§ **WHAT THE TASK REQUIRES**: From the records below, give the number of lines that include the word "iflag". Add no other words.

§ **INFORMATION**:
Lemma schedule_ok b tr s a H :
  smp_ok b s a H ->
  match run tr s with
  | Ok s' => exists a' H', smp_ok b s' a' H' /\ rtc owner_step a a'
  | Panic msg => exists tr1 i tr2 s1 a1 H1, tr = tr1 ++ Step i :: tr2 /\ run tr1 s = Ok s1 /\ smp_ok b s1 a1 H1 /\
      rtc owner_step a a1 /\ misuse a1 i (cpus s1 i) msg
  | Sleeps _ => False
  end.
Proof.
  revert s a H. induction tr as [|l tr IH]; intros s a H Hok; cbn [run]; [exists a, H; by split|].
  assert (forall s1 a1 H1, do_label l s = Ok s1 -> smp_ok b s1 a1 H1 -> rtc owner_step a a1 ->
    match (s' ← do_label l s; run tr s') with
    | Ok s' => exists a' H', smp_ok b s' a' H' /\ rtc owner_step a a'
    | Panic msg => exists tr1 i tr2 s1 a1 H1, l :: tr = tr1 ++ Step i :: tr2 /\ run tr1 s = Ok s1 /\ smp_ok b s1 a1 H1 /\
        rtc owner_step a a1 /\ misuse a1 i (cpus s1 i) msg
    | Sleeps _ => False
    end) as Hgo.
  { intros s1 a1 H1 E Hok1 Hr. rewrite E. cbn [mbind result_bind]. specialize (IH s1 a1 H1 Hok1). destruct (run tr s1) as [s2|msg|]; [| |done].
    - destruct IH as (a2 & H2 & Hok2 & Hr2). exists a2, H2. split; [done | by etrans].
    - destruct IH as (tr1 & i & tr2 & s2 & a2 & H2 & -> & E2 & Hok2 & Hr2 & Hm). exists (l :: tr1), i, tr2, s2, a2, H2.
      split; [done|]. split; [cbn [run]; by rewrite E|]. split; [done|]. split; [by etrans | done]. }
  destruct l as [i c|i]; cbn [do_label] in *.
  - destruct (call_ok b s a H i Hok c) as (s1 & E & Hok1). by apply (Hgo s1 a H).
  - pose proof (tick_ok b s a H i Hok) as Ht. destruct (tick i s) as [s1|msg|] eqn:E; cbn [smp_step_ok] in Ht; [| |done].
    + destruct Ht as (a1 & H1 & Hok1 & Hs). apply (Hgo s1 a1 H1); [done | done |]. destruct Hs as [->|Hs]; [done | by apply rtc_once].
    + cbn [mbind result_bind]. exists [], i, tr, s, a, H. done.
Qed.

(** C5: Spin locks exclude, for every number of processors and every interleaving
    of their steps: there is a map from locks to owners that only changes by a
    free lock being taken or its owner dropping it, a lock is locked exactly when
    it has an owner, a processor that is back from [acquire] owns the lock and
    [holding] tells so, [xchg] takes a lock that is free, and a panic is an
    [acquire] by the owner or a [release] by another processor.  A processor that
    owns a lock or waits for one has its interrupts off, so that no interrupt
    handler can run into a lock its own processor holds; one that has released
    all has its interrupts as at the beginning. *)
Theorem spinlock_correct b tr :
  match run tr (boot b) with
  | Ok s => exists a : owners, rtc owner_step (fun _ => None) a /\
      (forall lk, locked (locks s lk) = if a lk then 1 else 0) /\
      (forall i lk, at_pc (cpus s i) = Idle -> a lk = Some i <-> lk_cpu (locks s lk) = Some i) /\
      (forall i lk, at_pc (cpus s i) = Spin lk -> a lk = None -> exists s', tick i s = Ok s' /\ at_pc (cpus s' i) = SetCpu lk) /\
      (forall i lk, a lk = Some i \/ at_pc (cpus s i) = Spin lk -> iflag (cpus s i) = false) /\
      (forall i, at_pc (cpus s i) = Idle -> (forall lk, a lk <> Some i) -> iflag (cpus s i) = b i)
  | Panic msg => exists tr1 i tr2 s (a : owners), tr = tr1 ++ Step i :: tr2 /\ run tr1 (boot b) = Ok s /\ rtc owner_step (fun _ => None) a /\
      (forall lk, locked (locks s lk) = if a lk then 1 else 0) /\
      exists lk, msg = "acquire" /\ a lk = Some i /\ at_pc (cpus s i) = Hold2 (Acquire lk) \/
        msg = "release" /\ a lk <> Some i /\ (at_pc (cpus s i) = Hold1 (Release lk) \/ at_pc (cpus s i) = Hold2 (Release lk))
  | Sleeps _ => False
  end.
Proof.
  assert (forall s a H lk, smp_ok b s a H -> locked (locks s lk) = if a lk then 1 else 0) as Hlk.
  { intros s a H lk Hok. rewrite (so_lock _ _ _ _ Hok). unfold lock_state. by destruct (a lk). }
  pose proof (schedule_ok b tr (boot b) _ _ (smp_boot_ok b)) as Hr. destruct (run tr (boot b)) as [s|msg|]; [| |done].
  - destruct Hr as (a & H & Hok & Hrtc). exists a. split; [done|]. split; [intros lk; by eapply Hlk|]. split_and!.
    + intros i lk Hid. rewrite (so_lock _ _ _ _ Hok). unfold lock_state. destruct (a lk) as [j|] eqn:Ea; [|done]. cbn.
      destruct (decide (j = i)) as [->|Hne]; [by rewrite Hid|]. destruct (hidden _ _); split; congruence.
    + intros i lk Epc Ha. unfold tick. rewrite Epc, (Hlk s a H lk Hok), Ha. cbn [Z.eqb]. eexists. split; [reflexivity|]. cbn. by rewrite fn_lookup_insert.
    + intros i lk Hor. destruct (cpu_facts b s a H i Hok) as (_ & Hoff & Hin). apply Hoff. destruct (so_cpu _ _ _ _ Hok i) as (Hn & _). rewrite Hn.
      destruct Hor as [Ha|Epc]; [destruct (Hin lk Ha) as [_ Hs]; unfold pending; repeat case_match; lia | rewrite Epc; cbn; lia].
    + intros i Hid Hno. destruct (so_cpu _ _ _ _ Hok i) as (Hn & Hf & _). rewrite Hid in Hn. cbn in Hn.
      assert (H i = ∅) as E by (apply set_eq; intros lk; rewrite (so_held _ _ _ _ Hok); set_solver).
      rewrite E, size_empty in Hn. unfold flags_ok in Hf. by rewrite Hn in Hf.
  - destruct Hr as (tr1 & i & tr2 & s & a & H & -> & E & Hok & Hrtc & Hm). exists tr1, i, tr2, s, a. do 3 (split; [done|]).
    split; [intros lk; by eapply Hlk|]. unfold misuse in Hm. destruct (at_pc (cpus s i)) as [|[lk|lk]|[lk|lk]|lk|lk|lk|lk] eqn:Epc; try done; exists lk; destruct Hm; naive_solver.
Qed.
==
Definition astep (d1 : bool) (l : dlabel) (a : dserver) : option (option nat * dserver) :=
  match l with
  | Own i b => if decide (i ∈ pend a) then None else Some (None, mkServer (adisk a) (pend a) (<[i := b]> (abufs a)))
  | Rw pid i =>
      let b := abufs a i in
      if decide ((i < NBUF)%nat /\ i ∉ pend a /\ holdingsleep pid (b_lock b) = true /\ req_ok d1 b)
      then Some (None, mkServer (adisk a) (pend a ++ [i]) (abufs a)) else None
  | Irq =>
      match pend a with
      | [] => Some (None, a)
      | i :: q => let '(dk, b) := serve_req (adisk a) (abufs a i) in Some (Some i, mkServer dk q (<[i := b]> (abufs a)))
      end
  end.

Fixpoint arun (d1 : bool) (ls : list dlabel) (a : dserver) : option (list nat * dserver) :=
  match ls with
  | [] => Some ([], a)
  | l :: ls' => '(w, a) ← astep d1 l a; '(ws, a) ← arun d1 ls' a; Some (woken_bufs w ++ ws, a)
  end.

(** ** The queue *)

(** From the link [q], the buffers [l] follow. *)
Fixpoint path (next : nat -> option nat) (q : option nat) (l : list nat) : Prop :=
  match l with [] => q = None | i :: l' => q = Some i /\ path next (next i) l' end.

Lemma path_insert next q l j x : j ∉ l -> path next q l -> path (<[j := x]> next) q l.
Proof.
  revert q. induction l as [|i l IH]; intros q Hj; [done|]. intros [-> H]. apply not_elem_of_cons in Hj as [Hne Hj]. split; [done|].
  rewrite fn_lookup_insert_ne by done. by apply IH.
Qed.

§ **OUTPUT OF THE TASK**: 2